Baldwin Township is a civil township of Iosco County in the U.S. state of Michigan. As of the 2020 census, the township population was 1,614.

==Geography==
According to the United States Census Bureau, the township has a total area of 31.3 sqmi, of which 28.4 sqmi is land and 2.9 sqmi (9.20%) is water.

==Demographics==
As of the census of 2000, there were 1,726 people, 754 households, and 523 families residing in the township. The population density was 60.7 PD/sqmi. There were 1,370 housing units at an average density of 48.2 /sqmi. The racial makeup of the township was 96.99% White, 0.23% African American, 1.10% Native American, 0.70% Asian, 0.12% Pacific Islander, and 0.87% from two or more races. Hispanic or Latino of any race were 0.81% of the population.

There were 754 households, out of which 24.0% had children under the age of 18 living with them, 58.0% were married couples living together, 8.1% had a female householder with no husband present, and 30.6% were non-families. 25.6% of all households were made up of individuals, and 11.4% had someone living alone who was 65 years of age or older. The average household size was 2.28 and the average family size was 2.71.

In the township the population was spread out, with 21.1% under the age of 18, 6.0% from 18 to 24, 21.0% from 25 to 44, 30.8% from 45 to 64, and 21.1% who were 65 years of age or older. The median age was 47 years. For every 100 females, there were 99.5 males. For every 100 females age 18 and over, there were 93.0 males.

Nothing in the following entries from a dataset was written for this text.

(** The disk after data and directory have been written. *)
Lemma write_disk dk nm next t data :
  Forall sector_ok dk → 138 ≤ Z.of_nat (length dk) ≤ 268435456 → dir_wf dk →
  Forall (λ c, c ≠ 0) nm → nm ≠ [] → Z.of_nat (length data) < 4294967296 - 511 → Forall is_u8 data →
  138 ≤ next → next + secs (Z.of_nat (length data)) ≤ Z.of_nat (length dk) → (t < 64)%nat →
  (∀ i f, (i < 64)%nat → slot (dir_of dk) i = Some f → fend f ≤ next) →
  (∀ i f, (i < 64)%nat → i ≠ t → slot (dir_of dk) i = Some f → fi_name f ≠ take 31 nm) →
  (∀ f, slot (dir_of dk) t = Some f → fi_name f = take 31 nm) →
  let n := Z.to_nat (secs (Z.of_nat (length data))) in
  let dk1 := store_sectors next (chunks n (data ++ replicate (512 * n - length data) 0)) dk in
  let dk2 := store_sectors 130
    (chunks 8 (set_entry (dir_of dk) t (new_entry nm next (Z.of_nat (length data))))) dk1 in
  dir_wf dk2 ∧ fs_map dk2 = <[take 31 nm := data]> (fs_map dk) ∧ dk2 !! 129%nat = dk !! 129%nat.
Proof.
  intros Hsec Hsz Hw Hnm Hne Hdl Hdb Hnext Hfit Ht Hend Hfresh Hsame n dk1 dk2.
  set (e := new_entry nm next (Z.of_nat (length data))) in *.
  pose proof (secs_bounds (Z.of_nat (length data))) as Hsb.
  set (P := data ++ replicate (512 * n - length data) 0) in *.
  assert (length P = (512 * n)%nat) as HP by (unfold P; rewrite length_app, length_replicate; lia).
  assert (Forall is_u8 P) as HPb by (apply Forall_app_2; [done|]; apply Forall_replicate; unfold is_u8; lia).
  pose proof (dir_of_length dk Hsec ltac:(lia)) as Hdirl.
  assert (length e = 64%nat) as He by apply new_entry_length.
  assert (length dk1 = length dk) as Hl1
    by (apply store_sectors_ok; [apply chunks_ok; [lia|done]|done]).
  assert (∀ j, dk1 !! j = if decide (next ≤ Z.of_nat j < next + Z.of_nat n) then chunks n P !! (j - Z.to_nat next)%nat else dk !! j) as Hj1.
  { intros j. unfold dk1. rewrite store_sectors_lookup by (rewrite ?chunks_length; lia). by rewrite chunks_length. }
  assert (∀ j, (j < 130 ∨ 138 ≤ j)%nat → dk2 !! j = dk1 !! j) as Hj2.
  { intros j Hj. apply store_dir_lookup; [lia|done]. }
  assert (length dk2 = length dk) as Hl2.
  { rewrite <-Hl1. unfold dk2. apply length_store_sectors. }
  set (g := FInfo (take 31 nm) next (Z.of_nat (length data))).
  assert (content dk2 g = data) as Hcont.
  { rewrite (content_ext dk2 dk1); [|simpl; lia|lia|intros j Hj; apply Hj2; simpl in Hj; lia].
    unfold content. cbn [fi_lba fi_size]. fold n. pose proof (read_back next (chunks n P) dk) as Hrb.
    rewrite chunks_length in Hrb. fold dk1 in Hrb. unfold g. cbn [fi_lba fi_size]. fold n. rewrite Hrb by lia.
    rewrite chunks_concat by lia. rewrite (take_ge P) by lia. unfold P. rewrite Nat2Z.id. by apply take_app_length. }
  destruct (map_put dk dk2 t e Hw Hl2 Hdirl Ht He) with (g := g) as [Hw2 Hm2].
  - apply dir_of_store; [rewrite set_entry_length; lia|lia].
  - intros i f j Hi Hit Hs Hj. destruct (dw_slots _ Hw i f Hi Hs) as [_ [F1 F2 F3]].
    pose proof (Hend i f Hi Hs). rewrite Hj2, Hj1 by lia. by rewrite decide_False by lia.
  - apply slot_new_entry; [done|done|unfold is_u32; lia|unfold is_u32; lia].
  - unfold e, new_entry. rewrite take_app_length' by (symmetry; apply name_field_length).
    destruct (name_field_cstr nm Hnm) as (rest & -> & _). set_solver.
  - constructor; simpl; [lia|lia|]. rewrite Hl2. unfold fend, g. simpl. lia.
  - done.
  - done.
  - split; [done|]. split; [by rewrite Hm2, Hcont|]. rewrite Hj2, Hj1 by lia. by rewrite decide_False by lia.
Qed.

(** Updating the file count of a superblock. *)
Lemma put_count sb v :
  sector_ok sb → is_u32 v →
  ∃ sb', put32 sb 12 v = Some sb' ∧ sector_ok sb' ∧ take 8 sb' = take 8 sb ∧ get32 sb' 8 = get32 sb 8 ∧
    get32 sb' 12 = Some v.
Proof.
  intros [Hl Hf] Hv. exists (take 12 sb ++ le32 v ++ drop 16 sb).
  assert (sb = take 12 sb ++ take 4 (drop 12 sb) ++ drop 16 sb) as Hsb.
  { change 16%nat with (12 + 4)%nat. by rewrite <-drop_drop, take_drop, take_drop. }
  assert (length (take 12 sb) = 12%nat) as Ht by (rewrite length_take; lia).
  split; [|split; [|split; [|split]]].
  - rewrite Hsb at 1. change 12 with (12 + 0). rewrite (put32_app (take 12 sb)) by lia.
    by rewrite put32_head by (rewrite length_take, length_drop; lia).
  - split; [rewrite !length_app, Ht, length_drop, Hl; done|].
    repeat apply Forall_app_2; [by apply Forall_take|apply le32_bytes|by apply Forall_drop].
  - rewrite take_app_le by lia. rewrite take_take. done.
  - rewrite <-(get32_take _ 12 8) by lia. rewrite take_app_length' by done. by rewrite get32_take by lia.
  - change 12 with (12 + 0). rewrite get32_app by lia. by apply get32_le32.
Qed.

(** A disk whose superblock counts the files of its directory. *)
Lemma super_update dk sb m :
  Forall sector_ok dk → 138 ≤ Z.of_nat (length dk) ≤ 268435456 → dir_wf dk → fs_map dk = m → sector_ok sb →
  take 8 sb = FS_MAGIC → get32 sb 8 = Some FS_VERSION → get32 sb 12 = Some (Z.of_nat (size m)) →
  disk_wf (<[129%nat := sb]> dk) ∧ fs_map (<[129%nat := sb]> dk) = m.
Proof.
  intros Hsec Hsz Hw Hm Hsb H1 H2 H3.
  destruct (map_same dk (<[129%nat := sb]> dk) Hw) as [Hw' Hm'].
  - apply length_insert.
  - lia.
  - intros j Hj. apply list_lookup_insert_ne. lia.
  - rewrite Hm in Hm'. split; [|done]. constructor; [by apply Forall_insert|by rewrite length_insert|done|].
    exists sb. rewrite Hm'. split; [|done]. apply list_lookup_insert_eq. lia.
Qed.

(** There is space behind the last file for [len] more bytes. *)
Definition has_space (dk : list (list Z)) (len : Z) : Prop :=
  138 + secs len ≤ Z.of_nat (length dk) ∧
  ∀ i f, (i < 64)%nat → slot (dir_of dk) i = Some f → fend f + secs len ≤ Z.of_nat (length dk).

(** A slot for the name: its own, or a free one. *)
Definition has_slot (dk : list (list Z)) (nm : list Z) : Prop :=
  is_Some (fs_map dk !! nm) ∨ ∃ i, (i < 64)%nat ∧ slot (dir_of dk) i = None.

(** The slot chosen by the scan. *)
Lemma scan_target dk nm target over next :
  dir_wf dk → length (dir_of dk) = 4096%nat → scan_inv dk nm 64 (target, over, next) → has_slot dk nm →
  ((length nm ≤ 31)%nat ∨ fs_map dk !! take 31 nm = None) →
  ∃ t, target = Z.of_nat t ∧ (t < 64)%nat ∧
    (∀ i f, (i < 64)%nat → i ≠ t → slot (dir_of dk) i = Some f → fi_name f ≠ take 31 nm) ∧
    (∀ f, slot (dir_of dk) t = Some f → fi_name f = take 31 nm) ∧
    ((over = 1 ∧ is_Some (fs_map dk !! take 31 nm)) ∨ (over = 0 ∧ fs_map dk !! take 31 nm = None)).
Proof.
  intros Hw Hl [_ _ _ Hs] Hslot Hlong. simpl in Hs.
  destruct Hs as [(-> & t & f & -> & Ht & Hf & Hn)|(-> & Hno & Hfree)].
  - destruct (slot_name_cstr dk t f) as [_ Hnl]; [done|done|lia|done|].
    assert (take 31 nm = nm) as -> by (apply take_ge; congruence).
    exists t. split; [done|]. split; [lia|]. split; [|split].
    + intros i g Hi Hit Hg E. apply Hit. apply (dw_names _ Hw i t g f); (done || lia || congruence).
    + intros g Hg. congruence.
    + left. split; [done|]. exists (content dk f). apply fs_map_Some; [done|]. exists t, f. split; [lia|done].
  - assert (fs_map dk !! nm = None) as Hnone by (apply fs_map_None; [done|]; intros i f Hi; apply Hno; lia).
    assert (fs_map dk !! take 31 nm = None) as Hst.
    { destruct Hlong as [Hlong|]; [|done]. by rewrite take_ge. }
    destruct Hfree as [[_ Hall]|(t & -> & Ht & Hf)].
    { exfalso. destruct Hslot as [[c Hc]|(i & Hi & Hni)]; [congruence|]. by apply (Hall i); [lia|]. }
    exists t. split; [done|]. split; [lia|]. split; [|split].
    + intros i f Hi _ Hs. by apply (proj1 (fs_map_None dk _ Hw) Hst i f Hi).
    + intros f Hf'. congruence.
    + by right.
Qed.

The median income for a household in the township was $29,783, and the median income for a family was $33,889. Males had a median income of $29,952 versus $21,615 for females. The per capita income for the township was $17,367. About 7.9% of families and 9.2% of the population were below the poverty line, including 9.5% of those under age 18 and 8.7% of those age 65 or over.